09 December 2009

Juan Diego

9 DECEMBER 2009. Today the Church celebrates the feast day (optional memorial) of Saint Juan Diego Cuauhtlatoatzin, an indigenous Mexican to whom the Virgin Mary appeared as Our Lady of Guadalupe.

Saint Juan Diego was canonized by Servant of God Pope John Paul II on 31 July 2002. However, the Church has recognized Juan Diego since the apparition of Our Lady in 1531.

Saint Juan Diego was a farmer, landowner, and weaver of mats.In 1521, Juan Diego was witness to the Spanish conquest of Mexico, which introduced the first Franciscan missionaries to the country.
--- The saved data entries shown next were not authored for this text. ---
Lemma space_bytes_le fuel : ∀ s, space_bytes fuel s ≤ String.length s.
Proof.
  induction fuel as [|fuel IH]; intros [|c s]; cbn [space_bytes]; try (simpl; lia).
  pose proof (DecodeRune_width c s) as Hw.
  destruct (DecodeRune (String c s)) as [ch size]. cbn [fst snd] in Hw.
  case_match; [|lia]. specialize (IH (drop_bytes size (String c s))).
  rewrite length_drop_bytes in IH. lia.
Qed.

(** The token stands at its position in the source. *)
Definition token_at (src : string) (t : Token) : Prop :=
  tk_Kind t ≠ TokenEOF ∧ tk_Pos t < String.length src ∧
  (tk_Kind t ≠ TokenString →
   tk_Value t = take_bytes (String.length (tk_Value t)) (drop_bytes (tk_Pos t) src)).

Record lex_inv (src : string) (l : Lexer) : Prop := {
  lxi_rest : lx_rest l = drop_bytes (lx_pos l) src;
  lxi_pos : lx_pos l ≤ String.length src;
  lxi_toks : Forall (token_at src) (lx_tokens l);
  lxi_sorted : StronglySorted lt (map tk_Pos (lx_tokens l));
  lxi_bound : Forall (λ t, tk_Pos t < lx_pos l) (lx_tokens l)
}.

Lemma skip_inv src l : lex_inv src l → lex_inv src (skipWhitespace l).
Proof.
  intros [H1 H2 H3 H4 H5]. unfold skipWhitespace.
  pose proof (space_bytes_le (String.length (lx_rest l)) (lx_rest l)) as Hle.
  split; simpl; try done.
  - by rewrite H1, drop_drop_bytes.
  - assert (String.length (lx_rest l) = String.length src - lx_pos l) as Hlen
      by (by rewrite H1, length_drop_bytes).
    lia.
  - eapply Forall_impl; [done|]. simpl. lia.
Qed.

Lemma StronglySorted_snoc (l : list nat) x :
  StronglySorted lt l → Forall (λ y, y < x) l → StronglySorted lt (l ++ [x]).
Proof.
  induction 1 as [|y l Hs IH Hy]; intros Hf; simpl; [repeat constructor|].
  inversion Hf; subst. constructor; [auto|]. apply Forall_app_2; [done|]. by constructor.
Qed.

Lemma lexes_inv src l n t : lex_inv src l → lexes l n t → lex_inv src (consume n (push t l)).
Proof.
  intros [H1 H2 H3 H4 H5] [[Hn Hle] Hp Hk Ht]. rewrite H1, length_drop_bytes in Hle.
  split; simpl.
  - by rewrite H1, drop_drop_bytes.
  - lia.
  - apply Forall_app_2; [done|]. apply Forall_singleton. split; [done|]. rewrite Hp. split; [lia|].
    intros Hks. rewrite (Ht Hks), length_take_bytes, H1, length_drop_bytes. f_equal. lia.
  - rewrite map_app. simpl. rewrite Hp. apply StronglySorted_snoc; [done|].
    rewrite Forall_map. done.
  - apply Forall_app_2; [|apply Forall_singleton; lia]. eapply Forall_impl; [done|]. simpl. lia.
Qed.

Lemma lexAll_total src fuel : ∀ l, lex_inv src l → String.length (lx_rest l) < fuel →
  (∃ l' toks, lexAll fuel l = Some (inl l') ∧
    lx_tokens l' = toks ++ [mkToken TokenEOF EmptyString (String.length src)] ∧
    Forall (token_at src) toks ∧ StronglySorted lt (map tk_Pos toks)) ∨
  ∃ err, lexAll fuel l = Some (inr err).
Proof.
  induction fuel as [|fuel IH]; intros l Hinv Hf; [lia|]. cbn [lexAll]. cbv zeta.
  pose proof (skip_inv src l Hinv) as Hinv'.
  assert (String.length (lx_rest (skipWhitespace l)) ≤ String.length (lx_rest l)) as Hle.
  { unfold skipWhitespace. simpl. rewrite length_drop_bytes. lia. }
  destruct (lx_rest (skipWhitespace l)) as [|c r] eqn:E.
  - left. eexists _, (lx_tokens (skipWhitespace l)). split; [done|].
    assert (lx_pos (skipWhitespace l) = String.length src) as Hpos.
    { destruct Hinv' as [H1 H2 _ _ _]. rewrite E in H1.
      apply (f_equal String.length) in H1. cbn [String.length] in H1. rewrite length_drop_bytes in H1. lia. }
    destruct Hinv'. cbn [push lx_tokens lx_pos]. by rewrite Hpos.
  - rewrite <- E in Hle. pose proof (lex_one_step (skipWhitespace l)) as Hstep.
    destruct (lex_one (skipWhitespace l)) as [l'|err]; [|right; eauto].
    destruct (Hstep ltac:(by rewrite E) l' eq_refl) as (n & t & Hlx & ->).
    apply IH; [by eapply lexes_inv|]. destruct Hlx as [[? ?] _ _ _].
    cbn [consume push lx_rest]. rewrite length_drop_bytes. lia.
Qed.
End Correctness.
(** What the parser of level [n] does on a derivation of level [n]. *)
Definition parses (n : nat) (ts : list Token) (e : Expr) : Prop :=
  ∀ rest, length (ts ++ rest) ≤ N →
  match n with
  | 7 => parse_level parse_expr 7 (ts ++ rest) =
           postfix_loop parse_expr (S (length rest)) e rest
  | S (S (S (S (S _)))) => continues n (tk_Kind (current rest)) = false →
           parse_level parse_expr n (ts ++ rest) = pok e rest
  | _ => continues (S n) (tk_Kind (current rest)) = false →
           parse_level parse_expr n (ts ++ rest) =
             left_loop (level_op n) (parse_level parse_expr (S n)) (S (length rest)) e rest
  end.

Lemma parses_left n ts e rest : n < 5 → parses n ts e → length (ts ++ rest) ≤ N →
  continues (S n) (tk_Kind (current rest)) = false →
  parse_level parse_expr n (ts ++ rest) =
    left_loop (level_op n) (parse_level parse_expr (S n)) (S (length rest)) e rest.
Proof. intros Hn Hp HN. specialize (Hp rest HN). do 5 (destruct n as [|n]; [done|]). lia. Qed.

Lemma parses_postfix ts e rest : parses 7 ts e → length (ts ++ rest) ≤ N →
  parsePostfix parse_expr (ts ++ rest) = postfix_loop parse_expr (S (length rest)) e rest.
Proof. intros Hp HN. apply (Hp rest HN). Qed.

Lemma parses_stop n ts e rest : parses n ts e → length (ts ++ rest) ≤ N →
  continues n (tk_Kind (current rest)) = false → parse_level parse_expr n (ts ++ rest) = pok e rest.
Proof.
  intros Hp HN Hc. destruct (decide (n < 5)).
  - rewrite (parses_left n ts e); try done; [|by eapply continues_mono; [|done]; lia].
    cbn [left_loop]. by rewrite (continues_op n).
  - destruct (decide (n = 7)) as [->|].
    + rewrite (Hp rest HN). cbn [postfix_loop].
      destruct (continues_postfix 7 _ ltac:(lia) Hc) as [H1 H2].
      by destruct (tk_Kind (current rest)).
    + specialize (Hp rest HN). unfold parses in Hp.
      do 5 (destruct n as [|n]; [lia|]). do 2 (destruct n as [|n]; [by apply Hp|]).
      destruct n as [|n]; [done|by apply Hp].
Qed.

Lemma postfix_head n ts e : Derives n ts e → 7 ≤ n → tk_Kind (current ts) ≠ TokenNot.
Proof.
  induction 1; intros Hn; try lia; simpl; try congruence; auto.
  - do 5 (destruct n as [|n]; [lia|]). done.
  - apply Derives_tokens in H as [? _]. destruct ts; [done|]. simpl in *. auto.
  - apply Derives_tokens in H as [? _]. destruct ts; [done|]. simpl in *. auto.
Qed.

Lemma current_app ts ts' : ts ≠ [] → current (ts ++ ts') = current ts.
Proof. by destruct ts. Qed.

(** No expression starts with a closing bracket. *)
Lemma expr_head n ts e : Derives n ts e → tk_Kind (current ts) ≠ TokenRBracket.
Proof.
  induction 1; simpl; try congruence; rewrite ?current_app; try done;
    by eapply Derives_nonempty.
Qed.

Lemma array_head ts es : DerivesList ts es →
  ∃ t ts', ts = t :: ts' ∧ tk_Kind t ≠ TokenRBracket.
Proof.
  intros Hl. assert (ts ≠ [] ∧ tk_Kind (current ts) ≠ TokenRBracket) as [Hne Hk].
  { inversion Hl as [? e Hd|ts1 comma ts2 e es' Hd]; subst; pose proof (expr_head _ _ _ Hd);
      apply Derives_tokens in Hd as [? _]; [done|].
    split; [by destruct ts1|by rewrite current_app]. }
  destruct ts as [|t ts]; [done|]. eauto.
Qed.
Among the first to welcome the Franciscan missionaries, Juan Diego and his wife were baptized shortly after the missionaries arrived. As their faith grew, Juan Diego and his wife made the decision to live chaste lives, while still married. In 1529, Juan Diego's wife grew sick and died.
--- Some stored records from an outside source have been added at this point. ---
Lemma parse_conditions_iff id cs : ∀ i seen ps,
  parse_conditions id i seen cs = Some (inl ps) ↔
    Forall condition_ok cs ∧ NoDup (map c_Name cs) ∧ (∀ c, c ∈ cs → c_Name c ∉ seen) ∧
    map fst ps = cs ∧ Forall (λ ce, Parse (c_Expression ce.1) = Some (inl ce.2)) ps.
Proof.
  induction cs as [|c cs IH]; intros i seen ps; simpl.
  { split.
    - intros [= <-]. split_and!; try constructor. set_solver.
    - intros (_ & _ & _ & Hm & _). by destruct ps. }
  assert (∀ c' : Condition, c' ∈ cs → c_Name c' ∈ map c_Name cs) as Hmap.
  { intros c' Hc'. apply list_elem_of_In, in_map, list_elem_of_In, Hc'. }
  rewrite Forall_cons, NoDup_cons. unfold condition_ok at 1.
  do 3 (case_bool_decide; [split; [done|set_solver]|]).
  destruct (Parse (c_Expression c)) as [[e|err]|] eqn:He.
  2, 3: split; [done|]; intros (([_ [_ [e Hp]]] & _) & _); congruence.
  split.
  - destruct (parse_conditions id (S i) _ cs) as [[ps'|]|] eqn:Hr; try done. intros [= <-].
    apply IH in Hr as (F1 & F2 & F3 & F4 & F5). simpl. rewrite F4.
    assert (c_Name c ∉ map c_Name cs) as Hn.
    { intros Hin. apply list_elem_of_In, in_map_iff in Hin as (c' & Hc' & Hin).
      apply list_elem_of_In, F3 in Hin. set_solver. }
    split_and!; try done; [eauto|set_solver|by constructor].
  - intros ((_ & F1) & (Hn & F2) & F3 & F4 & F5).
    destruct ps as [|[c' e'] ps]; [done|]. simpl in F4. injection F4 as -> F4.
    inversion F5 as [|? ? He' F5']; subst. simpl in He'. rewrite He in He'. injection He' as ->.
    assert (parse_conditions id (S i) ({[c_Name c]} ∪ seen) (map fst ps) = Some (inl ps)) as ->;
      [|done].
    apply IH. split_and!; try done. intros c1 Hc1 Hin. apply elem_of_union in Hin as [Hin|Hin].
    + apply elem_of_singleton in Hin. apply Hn. rewrite <- Hin. by apply Hmap.
    + apply (F3 c1); [by right|done].
Qed.
End ConstructionSpec.

(** The constructor always returns. It builds a node exactly when there is a
    condition, the evaluation order is one of the two known ones (or empty, for
    [first_match]), the names are non-empty and distinct, and every expression is
    non-empty and parses; the node then holds the conditions in their order, each
    with the tree of its own expression. *)
Theorem NewConditionalNode_spec `{UnicodeTables} (id : string) (cfg : Config) :
  is_Some (NewConditionalNode id cfg) ∧
  ((∃ n, NewConditionalNode id cfg = Some (inl n)) ↔
    cfg_Conditions cfg ≠ [] ∧
    cfg_EvaluationOrder cfg ∈ [EmptyString; "first_match"; "all"] ∧
    Forall condition_ok (cfg_Conditions cfg) ∧ NoDup (map c_Name (cfg_Conditions cfg))) ∧
  ∀ n, NewConditionalNode id cfg = Some (inl n) →
    map fst (cn_Conditions n) = cfg_Conditions cfg ∧
    Forall (λ ce, Parse (c_Expression ce.1) = Some (inl ce.2)) (cn_Conditions n).
Proof.
  unfold NewConditionalNode.
  destruct (parse_conditions_total id (cfg_Conditions cfg) 0 ∅) as [r Hr].
  case_bool_decide as Hlen.
  { apply nil_length_inv in Hlen. split_and!; [eauto| |done]. split; [by intros []|].
    intros (? & _). done. }
  assert (cfg_Conditions cfg ≠ []) as Hne by (by destruct (cfg_Conditions cfg)).
  set (order := if bool_decide (cfg_EvaluationOrder cfg = EmptyString) then "first_match"
                else cfg_EvaluationOrder cfg).
  assert (bool_decide (order ≠ "first_match") && bool_decide (order ≠ "all") = true ↔
    cfg_EvaluationOrder cfg ∉ [EmptyString; "first_match"; "all"]) as Hord.
  { rewrite andb_true_iff, !bool_decide_eq_true, !not_elem_of_cons. unfold order.
    case_bool_decide; split; intros; destruct_and?; split_and?; try done; set_solver. }
  destruct (_ && _) eqn:Eo.
  { split_and!; [eauto| |done]. split; [by intros []|]. intros (_ & Hin & _).
    by destruct (proj1 Hord eq_refl). }
  assert (cfg_EvaluationOrder cfg ∈ [EmptyString; "first_match"; "all"]) as Hin
    by (apply dec_stable; rewrite <- Hord; done).
  pose proof (parse_conditions_iff id (cfg_Conditions cfg) 0 ∅) as Hiff.
  rewrite Hr in *. destruct r as [cs|err].
  - destruct (proj1 (Hiff cs) eq_refl) as (H1 & H2 & _ & H4 & H5).
    split_and!; [eauto|naive_solver|]. by intros n [= <-].
  - split_and!; [eauto| |done]. split; [by intros []|]. intros (_ & _ & Hok & Hnd).
    assert (∃ ps : list (Condition * Expr), map fst ps = cfg_Conditions cfg ∧
      Forall (λ ce, Parse (c_Expression ce.1) = Some (inl ce.2)) ps) as (ps & Hm & Hp).
    { clear -Hok. induction Hok as [|c l [_ [_ [e He]]] _ (ps & Hm & Hp)]; [by exists []|].
      exists ((c, e) :: ps). simpl. rewrite Hm. split; [done|by constructor]. }
    assert (Some (inr err) = Some (inl ps)) as Hx by (apply Hiff; split_and!; try done; set_solver).
    done.
Qed.

(** ** Correctness of routing *)

Section RouteSpec.
Context `{RegexpEngine}.

(** What the expression of a condition evaluates to, regardless of the cache. *)
Definition cond_value (env : Envelope) (ce : Condition * Expr) : value + error :=
  (Eval ce.2 (route_vars env) ∅).2.

Definition truthy (env : Envelope) (ce : Condition * Expr) : Prop :=
  match cond_value env ce with inl v => IsTruthy v = true | inr _ => False end.
Definition falsy (env : Envelope) (ce : Condition * Expr) : Prop :=
  match cond_value env ce with inl v => IsTruthy v = false | inr _ => False end.

#[export] Instance truthy_dec env ce : Decision (truthy env ce).
Proof. unfold truthy. destruct (cond_value env ce); apply _. Defined.

Definition names (cs : list (Condition * Expr)) : list string := map (λ ce, c_Name ce.1) cs.

(** The matched conditions, by evaluation order. *)
Definition matched (first : bool) (env : Envelope) (cs : list (Condition * Expr))
    (targets : list string) : Prop :=
  if first then
    (∃ pre ce post, cs = pre ++ ce :: post ∧ Forall (falsy env) pre ∧ truthy env ce ∧
       targets = [c_Name ce.1]) ∨
    (Forall (falsy env) cs ∧ targets = [])
  else Forall (λ ce, truthy env ce ∨ falsy env ce) cs ∧ targets = names (filter (truthy env) cs).

(** The first condition that fails to evaluate, before any match when only the
    first match counts. *)
Definition failing (first : bool) (env : Envelope) (cs : list (Condition * Expr)) : Prop :=
  ∃ pre ce post err, cs = pre ++ ce :: post ∧ cond_value env ce = inr err ∧
    Forall (λ x, falsy env x ∨ (first = false ∧ truthy env x)) pre.

Definition loop_result (first : bool) (env : Envelope) (cs : list (Condition * Expr))
    (ts : list string) (r : (list string * list string) + error) : Prop :=
  match r with
  | inl (targets, _) => ∃ ts', targets = ts ++ ts' ∧ matched first env cs ts'
  | inr _ => failing first env cs
  end.

Lemma loop_result_falsy first env ce cs ts r :
  falsy env ce → loop_result first env cs ts r → loop_result first env (ce :: cs) ts r.
Proof.
  intros Hf. destruct r as [[targets rs]|err]; simpl.
  - intros (ts' & -> & Hm). exists ts'. split; [done|]. destruct first; simpl in *.
    + destruct Hm as [(pre & ce' & post & -> & Hp & Ht & ->)|[Hp ->]].
      * left. exists (ce :: pre), ce', post. split_and!; try done. by constructor.
      * right. split; [by constructor|done].
    + destruct Hm as [Hall ->]. split; [constructor; auto|]. rewrite filter_cons_False; [done|].
      unfold truthy, falsy in *. destruct (cond_value env ce); [congruence|done].
  - intros (pre & ce' & post & e & -> & He & Hp). exists (ce :: pre), ce', post, e.
    split_and!; try done. constructor; auto.
Qed.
As a widower, Juan Diego walked to mass every Saturday and Sunday. On 9 December 1531, while walking to mass, Juan Diego heard birds singing on Tepeyac Hill and someone calling his name. Juan Diego ran up the hill and saw a girl, about 14 years of age, that looked like an Aztec princess who was surrounded by light. Recognizing Our Lady, Juan Diego conversed with Her, then went off and did as Our Lady requested, including notifying the Spanish bishop of Our Lady's appearance. However, the bishop refused to believe Saint Juan Diego until a sign was given to him of the accuracy of Juan Diego's report.Returning to Our Lady, Juan Diego told her of the bishop's refusal to believe, and begged that she send someone else as a messenger.

Our Lady said it was important that Juan Diego be the messenger, and that she would give him the sign the bishop wanted. Later, Juan Diego tried to evade seeing Our Lady out of concern for his dying uncle, as he was going to find a priest to administer his uncle the sacraments. But, Our Lady intercepted Juan Diego and assured him that his uncle would not die. Then, Our Lady asked Juan Diego to go up Tepeyac Hill and pick the roses he found there. Although it was winter, Juan Diego found roses which he picked and Our Lady carefully arranged them in his folded tilma (a course cotton cloak worn by upper class Aztec peoples). Our Lady instructed Juan Diego to not show the roses to anyone, but the bishop.

When Saint Juan Diego opened his tilma for the bishop, he saw not only the roses (which were a variety of rose that grew in the bishop's home area of Spain), but an image of Our Lady impressed on Juan Diego's tilma that brought the bishop to his knees.

Immediately, it was ordered that a shrine to Our Lady be built at the site of Her apparition. And, the bishop entrusted the miraculous image to Juan Diego who lived the remainder of his life in a small hermitage near the site of the apparitions where he cared for the first chapel there and the pilgrims who began arriving.

What happened after the appearance of Our Lady of Guadalupe was that large numbers of indigenous people converted to the faith, reconciling the Spaniards and the indigenious people and leading to intercultural marriages. Our Lady of Guadalupe, Herself in fact, appeared as a woman of mixed Spanish and indigenous racial heritage--often referred to as "the little brown one."

Saint Juan Diego died on 30 May 1548, at about the age of 73.

A close scientific examination of the image of Our Lady of Guadalupe has revealed that there is a reflected image of Saint Juan Diego, the Spanish bishop and an interpreter in the left eye of the image of Our Lady of Guadalupe.

Saint Juan Diego, pray for us!

IMAGE: Our Lady of Guadalupe and Saint Juan Diego.